| AIM OF THE EXERCISE |
Gather each line of the records where "Htop" appears.

(Stored items)
(** The first half of a message from there: the timer is started, the
    ring has room and the frame is sent. *)
Lemma quiet_send t j s r n σ ρ :
  quiet t j (Config s (Top j) r n (Chan.Chan [] [] t)) (WPSpec.Link σ ρ [] []) → j < max →
  ∃ s1,
    creach fuel max windowSize (Config s (Top j) r n (Chan.Chan [] [] t))
      (Config s1 (Sent j) r n (Chan.Chan [frame_words windowSize msg j] [] t)) ∧
    holds' (Config s1 (Sent j) r n (Chan.Chan [frame_words windowSize msg j] [] t))
      (WPSpec.Link (WSSpec.send σ) ρ [j] []) ∧
    WPSpec.safe windowSize (WPSpec.Link (WSSpec.send σ) ρ [j] []) ∧ retrans s1 = 0.
Proof.
  intros [Hh Hs Ha Hn _ _ _ _ Hr _] Hj. simpl in *.
  pose proof (WPSpec.safe_sender _ _ Hs) as Hwf. simpl in Hwf.
  assert (WSSpec.outstanding σ = 0) as Hout by (unfold WSSpec.outstanding; lia).
  set (tm := {| startTime := t |}).
  assert (holds' (Config (with_timeout tm s) (Loop j) r n (Chan.Chan [] [] t))
            (WPSpec.Link σ ρ [] [])) as Htop by (by apply (sim_top _ s r n (Chan.Chan [] [] t))).
  pose proof (full_on_chan _ σ (Chan.Chan [] [] t) (holds_client _ _ _ _ _ Htop) Hwf) as Hfull.
  rewrite bool_decide_eq_false_2 in Hfull by lia.
  destruct (frame_on_chan (with_timeout tm s) σ [] [] t (holds_client _ _ _ _ _ Htop) Hwf)
    as (s1 & Hsend & _ & Hr1); [lia|].
  simpl in Hsend, Hr1. rewrite Hn in Hsend.
  destruct (sim_send _ _ r n _ _ _ _ σ ρ [] [] Htop Hs Hfull Hsend) as [Hroom Hsent].
  pose proof (WPSpec.safe_send windowSize _ _ _ _ Hs Hroom) as Hs1.
  rewrite Hn in Hs1, Hsent. exists s1. split_and!; [|done|done|lia].
  eapply rtc_l; [by apply (cstep_top _ _ _ j s r n _ tm)|]. by eapply rtc_once, cstep_send.
Qed.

| RESPONSE |
            (WPSpec.Link σ ρ [] [])) as Htop by (by apply (sim_top _ s r n (Chan.Chan [] [] t))).
  pose proof (full_on_chan _ σ (Chan.Chan [] [] t) (holds_client _ _ _ _ _ Htop) Hwf) as Hfull.
  destruct (frame_on_chan (with_timeout tm s) σ [] [] t (holds_client _ _ _ _ _ Htop) Hwf)
  destruct (sim_send _ _ r n _ _ _ _ σ ρ [] [] Htop Hs Hfull Hsend) as [Hroom Hsent].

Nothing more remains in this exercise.